Let’s consider this “lies, damn lies, and statistics” sentiment for a moment. This phrase describes how statistics — yes, data no less — can be skewed towards embracing the most idiotic of ideas — justifying the weakest of arguments. It embodies man’s worst effort to pull the wool over the proverbial eyes of his fellow man. However, as practitioners of data analysis, do we now have to ask ourselves this very question about big data – could such a stinging sentiment be thrown in the face of the big data analyst?

The problem is that statistics can easily be taken out of context. Statistics can be lobbed in the face of anyone willing to toss the data grenade. All too often, pundits do just that. They throw data around like it was growing on a database tree or shining down from a data sun or something. But we, as data-gators, value every itty bitty, bit and byte, of data – from tree, sun, or otherwise. We don’t dilly dally with data. We take data seriously. Therefore, we must be mindful of how data is received and perceived – lest a customer of our insights feels, well, deceived.

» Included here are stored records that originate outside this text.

(* ===== verification/Tensors.v ===== *)
(** * Lemmas on one-dimensional tensor operations

    Prefix sums, masked selection, scatter through [nonzero], segmentation by
    [repeat_interleave], [bincount], [index_add_] and slicing, shared by the
    allocators and the pool. *)

From S2P Require Import Prelude.

(** ** Slices *)

Lemma slice_to_take {A} (l : list A) n : 0 <= n -> slice_to l n = take (Z.to_nat n) l.
Proof.
  intros Hn. unfold slice_to, py_slice, py_bound, zlen.
  destruct (Z.ltb_spec n 0); [lia|]. destruct (Z.ltb_spec 0 0); [lia|].
  rewrite (Z.min_l 0), drop_0 by lia.
  destruct (Z.le_gt_cases n (Z.of_nat (length l))).
  - f_equal. lia.
  - rewrite (take_ge l (Z.to_nat n)), take_ge; [done|lia|lia].
Qed.

Lemma slice_from_drop {A} (l : list A) n : 0 <= n -> slice_from l n = drop (Z.to_nat n) l.
Proof.
  intros Hn. unfold slice_from, py_slice, py_bound, zlen.
  destruct (Z.ltb_spec n 0); [lia|].
  destruct (Z.ltb_spec (Z.of_nat (length l)) 0); [lia|].
  rewrite (Z.min_l (Z.of_nat (length l))) by lia.
  destruct (Z.le_gt_cases n (Z.of_nat (length l))).
  - rewrite Z.min_l by lia. rewrite take_ge; [done|]. rewrite length_drop. lia.
  - rewrite Z.min_r by lia. rewrite !drop_ge by lia. by rewrite take_nil.
Qed.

Let’s face it. Folks can be intimidated when they get hit over the head with a numbers dump. Data can catch folks off guard. This is typically because bogus insights can be presented under flimflam logic, constructed on assumed premises, and other specious artifices. Insights built this way can be packaged by a data panderer, and delivered to the unsuspecting customer, as true insights – much like the reviled snake oil salesman of the 19th Century. It happens a lot with with simplistic sentiment analysis that might tell one who smiled the most at the party.

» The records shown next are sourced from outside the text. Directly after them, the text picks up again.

(* ===== verification/Triton.v ===== *)
(** * Triton programs on one-dimensional integer memories

    The fragment of the Triton language that the bookkeeping kernels use: block
    ranges, masked loads and stores, and a launch over a grid.  A memory is the
    contents of one tensor; the value of a lane whose mask is off and that names
    no [other] value is the parameter [undef].  Programs of one launch run in
    any order: a launch takes the order of the program ids. *)

From S2P Require Import Prelude Tensors.

Definition tl_arange (n : Z) : list Z := seqZ 0 n.

(** [tl.load(ptr + off)] for one lane; memory outside the tensor is unspecified
    and read as 0, and callers show that such values are not used. *)
Definition tl_load (mem : list Z) (i : Z) : Z := if i <? 0 then 0 else tget mem i.

Lemma tl_load_tget mem i : 0 <= i -> tl_load mem i = tget mem i.
Proof. intros Hi. unfold tl_load. destruct (Z.ltb_spec i 0); [lia|done]. Qed.

Definition tl_load_masked (undef : Z) (mem : list Z) (mask : bool) (i : Z) : Z :=
  if mask then tl_load mem i else undef.

(** [tl.store(out + base + off, val, mask)] over the lanes [lanes]. *)
Definition tl_store (out : list Z) (lanes : list Z) (addr val : Z -> Z) (mask : Z -> bool) : list Z :=
  foldl (fun o l => if mask l && (0 <=? addr l) then set_at o (addr l) (val l) else o) out lanes.

Definition tl_sum (l : list Z) : Z := zsum l.

Definition tl_cdiv (a b : Z) : Z := (a + b - 1) / b.

(** A grid of programs, in the order in which they happen to run. *)
Definition launch (prog : list Z -> Z -> list Z) (order : list Z) (out : list Z) : list Z :=
  foldl prog out order.

(** ** Contiguous stores *)

Lemma tl_store_length out lanes addr val mask :
  length (tl_store out lanes addr val mask) = length out.
Proof.
  unfold tl_store. apply foldl_length. intros s x. destruct (mask x && _); [apply set_at_length|done].
Qed.

Lemma launch_length prog order out :
  (forall o p, length (prog o p) = length o) -> length (launch prog order out) = length out.
Proof. apply foldl_length. Qed.

Lemma tl_store_app out l1 l2 addr val mask :
  tl_store out (l1 ++ l2) addr val mask = tl_store (tl_store out l1 addr val mask) l2 addr val mask.
Proof. apply foldl_app. Qed.

(** A store through an injective address function writes each selected lane. *)
Lemma tl_store_lookup out lanes addr val mask i :
  (forall a b, a ∈ lanes -> b ∈ lanes -> addr a = addr b -> a = b) ->
  (forall l, l ∈ lanes -> mask l = true -> 0 <= addr l) -> NoDup lanes ->
  (i < length out)%nat ->
  (forall l, l ∈ lanes -> mask l = true -> addr l = Z.of_nat i ->
     tl_store out lanes addr val mask !! i = Some (val l)) /\
  ((forall l, l ∈ lanes -> mask l = true -> addr l <> Z.of_nat i) ->
     tl_store out lanes addr val mask !! i = out !! i).
Proof.
  intros Hinj Hpos Hnd. revert out. induction lanes as [|x lanes IH] using rev_ind; intros out Hi.
  - split; [by intros l ?%elem_of_nil|done].
  - apply list.NoDup_app in Hnd as (Hnd & Hd & _). rewrite tl_store_app.
    destruct (IH) with (out := out) as [IH1 IH2]; [set_solver|set_solver|done|done|].
    set (o := tl_store out lanes addr val mask) in *.
    assert (Hlo : length o = length out) by apply tl_store_length.
    assert (Hx : tl_store o [x] addr val mask !! i =
      if mask x && (addr x =? Z.of_nat i) then Some (val x) else o !! i).
    { unfold tl_store. simpl. destruct (mask x) eqn:Em; simpl; [|done].
      assert (Hp : 0 <= addr x) by (apply Hpos; [set_solver|done]).
      destruct (Z.leb_spec 0 (addr x)); [|lia]. simpl. rewrite set_at_lookup by done.
      destruct (lookup_lt_is_Some_2 o i) as [y Hy]; [lia|]. rewrite Hy. simpl.
      rewrite (Z.eqb_sym (addr x)). by destruct (_ =? _). }
    rewrite Hx. split.
    + intros l Hl Hm Ha. apply elem_of_app in Hl as [Hl|Hl%list_elem_of_singleton].
      * destruct (mask x && (addr x =? Z.of_nat i)) eqn:E; [|by apply IH1].
        apply andb_prop in E as [_ E]. apply Z.eqb_eq in E.
        assert (l = x) by (apply Hinj; [set_solver|set_solver|lia]). subst. exfalso. eapply Hd; [done|set_solver].
      * subst l. rewrite Hm, Ha, Z.eqb_refl. done.
    + intros Hno. destruct (mask x) eqn:Em; simpl.
      * destruct (Z.eqb_spec (addr x) (Z.of_nat i)) as [E|E].
        { exfalso. eapply (Hno x); [set_solver|done|done]. }
        apply IH2. intros l Hl. apply Hno. set_solver.
      * apply IH2. intros l Hl. apply Hno. set_solver.
Qed.

(** The common shape: lanes [0..w), address [base + lane], mask [lane < n]. *)
Lemma tl_store_block out w base val n i :
  0 <= base -> n <= w -> (i < length out)%nat ->
  tl_store out (tl_arange w) (fun l => base + l) val (fun l => l <? n) !! i =
    if (base <=? Z.of_nat i) && (Z.of_nat i <? base + n) then Some (val (Z.of_nat i - base))
    else out !! i.
Proof.
  intros Hb Hn Hi.
  destruct (tl_store_lookup out (tl_arange w) (fun l => base + l) val (fun l => l <? n) i) as [H1 H2].
  - intros; lia.
  - intros l Hl%elem_of_seqZ _. lia.
  - apply NoDup_seqZ.
  - done.
  - destruct ((base <=? Z.of_nat i) && (Z.of_nat i <? base + n)) eqn:E.
    + apply H1; [apply elem_of_seqZ; bool_lia|bool_lia|lia].
    + apply H2. intros l Hl%elem_of_seqZ Hm. bool_lia.
Qed.

(** A launch whose programs write disjoint regions does not depend on the order. *)
Lemma launch_lookup (prog : list Z -> Z -> list Z) (region : Z -> nat -> Prop) (val : nat -> Z)
    order out i :
  (forall o p, length (prog o p) = length o) ->
  (forall o p, p ∈ order -> (i < length o)%nat -> region p i -> prog o p !! i = Some (val i)) ->
  (forall o p, p ∈ order -> (i < length o)%nat -> ~ region p i -> prog o p !! i = o !! i) ->
  (forall p, region p i \/ ~ region p i) ->
  (i < length out)%nat ->
  ((exists p, p ∈ order /\ region p i) -> launch prog order out !! i = Some (val i)) /\
  ((forall p, p ∈ order -> ~ region p i) -> launch prog order out !! i = out !! i).
Proof.
  intros Hlen Hin Hout Hdec. unfold launch.
  induction order as [|p order IH] using rev_ind; intros Hi.
  - split; [by intros (p & ?%elem_of_nil & _)|done].
  - rewrite foldl_app. simpl.
    assert (Hl : (i < length (foldl prog out order))%nat) by (rewrite foldl_length; done).
    destruct IH as [IH1 IH2]; [set_solver|set_solver|done|].
    destruct (Hdec p) as [Hr|Hr].
    + split; [|intros Hno; exfalso; apply (Hno p); [set_solver|done]].
      intros _. apply Hin; [set_solver|done|done].
    + rewrite Hout by (set_solver || done). split.
      * intros (q & [Hq|Hq%list_elem_of_singleton]%elem_of_app & Hqr); [|by subst].
        apply IH1. by exists q.
      * intros Hno. apply IH2. intros q Hq. apply Hno. set_solver.
Qed.

(** ** Blocked loops

    [for b in range(cdiv(n, BLOCK))] with offsets [b * BLOCK + lane] masked by
    [offset < n]. *)

Definition tl_blocks (out : list Z) (BLOCK n base : Z) (val : Z -> Z) : list Z :=
  foldl (fun o b =>
      tl_store o (tl_arange BLOCK) (fun l => base + (b * BLOCK + l))
        (fun l => val (b * BLOCK + l)) (fun l => b * BLOCK + l <? n))
    out (tl_arange (tl_cdiv n BLOCK)).

Lemma tl_blocks_length out B n base val : length (tl_blocks out B n base val) = length out.
Proof. apply foldl_length. intros. apply tl_store_length. Qed.

Lemma tl_arange_S k : 0 <= k -> tl_arange (k + 1) = tl_arange k ++ [k].
Proof.
  intros Hk. unfold tl_arange. rewrite seqZ_app by lia. f_equal.
Qed.

Lemma tl_blocks_prefix out B n base val i k :
  0 < B -> 0 <= base -> 0 <= k -> (i < length out)%nat ->
  foldl (fun o b =>
      tl_store o (tl_arange B) (fun l => base + (b * B + l))
        (fun l => val (b * B + l)) (fun l => b * B + l <? n)) out (tl_arange k) !! i =
    if (base <=? Z.of_nat i) && (Z.of_nat i <? base + Z.min n (k * B))
    then Some (val (Z.of_nat i - base)) else out !! i.
Proof.
  intros HB Hb Hk Hi. pattern k. apply natlike_ind; [|clear k Hk|done].
  - simpl. destruct (_ && _) eqn:E; [|done]. bool_lia.
  - intros k Hk IH. unfold Z.succ. rewrite tl_arange_S, foldl_app by done. cbn [foldl].
    set (o := foldl _ out (tl_arange k)) in *.
    assert (Hlo : length o = length out) by (apply foldl_length; intros; apply tl_store_length).
    destruct (tl_store_lookup o (tl_arange B) (fun l => base + (k * B + l))
      (fun l => val (k * B + l)) (fun l => k * B + l <? n) i) as [H1 H2].
    + intros; lia.
    + intros l Hl%elem_of_seqZ _. nia.
    + apply NoDup_seqZ.
    + lia.
    + destruct (decide (base + k * B <= Z.of_nat i < base + Z.min n ((k + 1) * B))) as [Hin|Hout].
      * rewrite (H1 (Z.of_nat i - base - k * B)); [|apply elem_of_seqZ; lia|bool_lia|lia]. cbv beta.
        replace (k * B + (Z.of_nat i - base - k * B)) with (Z.of_nat i - base) by lia.
        rewrite (proj2 (andb_true_iff _ _)); [done|]. rewrite Z.leb_le, Z.ltb_lt. nia.
      * rewrite H2 by (intros l Hl%elem_of_seqZ Hm; bool_lia). rewrite IH.
        assert (Heq : ((base <=? Z.of_nat i) && (Z.of_nat i <? base + Z.min n (k * B))) =
                ((base <=? Z.of_nat i) && (Z.of_nat i <? base + Z.min n ((k + 1) * B)))).
        { apply eq_true_iff_eq. rewrite !andb_true_iff, !Z.leb_le, !Z.ltb_lt. nia. }
        by rewrite Heq.
Qed.

Lemma tl_blocks_lookup out B n base val i :
  0 < B -> 0 <= base -> (i < length out)%nat ->
  tl_blocks out B n base val !! i =
    if (base <=? Z.of_nat i) && (Z.of_nat i <? base + n)
    then Some (val (Z.of_nat i - base)) else out !! i.
Proof.
  intros HB Hb Hi. unfold tl_blocks. destruct (Z.le_gt_cases 0 (tl_cdiv n B)) as [Hk|Hk].
  - rewrite tl_blocks_prefix by done. unfold tl_cdiv in *.
    assert (n <= (n + B - 1) / B * B) by (Z.to_euclidean_division_equations; nia).
    rewrite Z.min_l by done. done.
  - unfold tl_arange. assert (n <= 0) by (unfold tl_cdiv in Hk; Z.to_euclidean_division_equations; nia).
    replace (seqZ 0 (tl_cdiv n B)) with (@nil Z) by (unfold seqZ; by replace (Z.to_nat (tl_cdiv n B)) with 0%nat by lia).
    simpl. destruct (_ && _) eqn:E; [bool_lia|done].
Qed.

As true big data practitioners, establishing the veracity of our insights is not an easy task. Customers are inherently poor at drawing insights from massive data sets without computational help, and when another so-called learned person presents Exhibit A: a big data model of how people are feeling right now – well, how do they question that? How can they tell if it is all merely damn lies and statistics – or not?

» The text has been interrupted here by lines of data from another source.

Lemma int2_k_kernel_cells u toks pages p h : 0 <= D -> (forall d, 0 <= d < D -> fits (kv_page toks h d) p) ->
  cells ((tget pages p * H + h) * (D * 8)) (D * 8)
    (fun k => byte2 (ref_level u 3 (kv_page toks h (k / 8))) (p * 8 + k mod 8))
    (quant_int2_k_pages_kernel X sxn sxh H D toks pages (p, h)).1 /\
  exists mv, meta_of 3 D (fun d => group (kv_page toks h d) p) mv /\
    cells ((tget pages p * H + h) * (D * 2)) (D * 2) mv (quant_int2_k_pages_kernel X sxn sxh H D toks pages (p, h)).2.
Proof using.
  intros HD0 Hf. unfold quant_int2_k_pages_kernel. cbv zeta. cbn [fst snd]. split.
  - apply tile_cells_flip; [lia|]. intros d b Hd Hb.
    replace ((d * 8 + b) / 8) with d by (apply Z.div_unique with b; lia).
    replace ((d * 8 + b) mod 8) with b by (apply Z.mod_unique with d; lia).
    destruct (int2_k_group u toks p h d (Hf d Hd)) as (_ & _ & Hq).
    assert (Hc : forall c, 0 <= c < 4 -> quantize (int2_k_x X sxn sxh toks p h d c b) (int2_k_scale_min X sxn sxh toks p h d).1
      (int2_k_scale_min X sxn sxh toks p h d).2 3 = ref_level u 3 (kv_page toks h d) ((p * 8 + b) * 4 + c)).
    { intros c Hc. rewrite <- Hq by dlia. unfold int2_k_x.
      replace ((p * 8 + b) * 4 + c) with (p * 32 + 4 * b + c) by lia. reflexivity. }
    unfold byte2. rewrite !Hc by lia. by rewrite Z.add_0_r.
  - eexists. split; [|apply pair_cells]. apply pair_meta. intros d Hd.
    destruct (int2_k_group u toks p h d (Hf d Hd)) as (H1 & H2 & _). by split.
Qed.
End kernels.

(** ** The launchers

    What a launch leaves in a row, and what it does not touch. *)

(** [data] and [meta] hold, for row [r], head [h], bytes [bytes] and the reference metadata of [grp]. *)
Definition row_holds (Q W NG H : Z) (data : tensor Z) (meta : tensor spec_float) (r h : Z) (bytes : Z -> Z)
    (grp : Z -> list spec_float) : Prop :=
  (forall k, 0 <= k < W -> elems data ((r * H + h) * W + k) = bytes k) /\
  meta_of Q NG grp (fun k => elems meta ((r * H + h) * (NG * 2) + k)).

Definition row_same (W NG H : Z) (data data' : tensor Z) (meta meta' : tensor spec_float) (r h : Z) : Prop :=
  (forall k, 0 <= k < W -> elems data' ((r * H + h) * W + k) = elems data ((r * H + h) * W + k)) /\
  (forall k, 0 <= k < NG * 2 -> elems meta' ((r * H + h) * (NG * 2) + k) = elems meta ((r * H + h) * (NG * 2) + k)).

Section launch.
Context (Q W NG H n : Z) (prog : Z * Z -> list (Z * Z) * list (Z * spec_float)) (order : list (Z * Z)) (row : Z -> Z).
Context (Horder : order ≡ₚ grid2 n H).
Context (Hwd : forall i h, 0 <= i < n -> 0 <= h < H -> within ((row i * H + h) * W) W (prog (i, h)).1).
Context (Hwm : forall i h, 0 <= i < n -> 0 <= h < H -> within ((row i * H + h) * (NG * 2)) (NG * 2) (prog (i, h)).2).
Context (data : tensor Z) (meta : tensor spec_float).

Lemma launch_row i h bytes grp mv : 0 <= i < n -> 0 <= h < H -> sole_writer n row i ->
  cells ((row i * H + h) * W) W bytes (prog (i, h)).1 ->
  meta_of Q NG grp mv -> cells ((row i * H + h) * (NG * 2)) (NG * 2) mv (prog (i, h)).2 ->
  row_holds Q W NG H (launch_quant prog order data meta).1 (launch_quant prog order data meta).2 (row i) h bytes grp.
Proof using Horder Hwd Hwm.
  intros Hi Hh Hs Hc Hmv Hm. unfold launch_quant. split; cbn [fst snd with_elems elems].
  - intros k Hk. rewrite (launch_flat (fun p => (prog p).1)).
    by apply (launch_cells (fun p => (prog p).1) order n H W row Horder Hwd _ i h k bytes).
  - intros g Hg. rewrite (launch_flat (fun p => (prog p).2)).
    rewrite !(launch_cells (fun p => (prog p).2) order n H (NG * 2) row Horder Hwm _ i h _ mv) by (done || lia). by apply Hmv.
Qed.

I believe you do so by clearly explaining the methodology and process behind big data. You convey to the customer that big data requires a principled and disciplined approach rooted in both scientific methodology, business processes, and human ethics. It is more than hitting the switch on beta software. It is about leveraging distributed expertise across a far reaching network of experts. It is about data curation. It is all this – and more.

The true big data scientist is skilled at removing the noise and clutter from a customers big data repositories, and knows how to develop categories of conversations that capture what is happening, in real-time, about a customer’s products. A purveyor of lies, damn lies, and statistics, well, can’t explain any of that. There is no science to back up their snake oil claims. We, as big data practitioners, need to explain this to our customers – even if they don’t ask.

In the end, perhaps Mark Twain was right: there may be lies, damn lies, and statistics. However, big data is not part of that equation – in my book at least. Numbers can be taken out of context, true. But, it is hard to take big data out of context when the context itself is often the basis for the analysis. If you explain these things to your customers, they should see that too. Lastly, some statistics simply can’t be argued with too. For example, if your batting average is under the Mendoza line, you simply suck at baseball.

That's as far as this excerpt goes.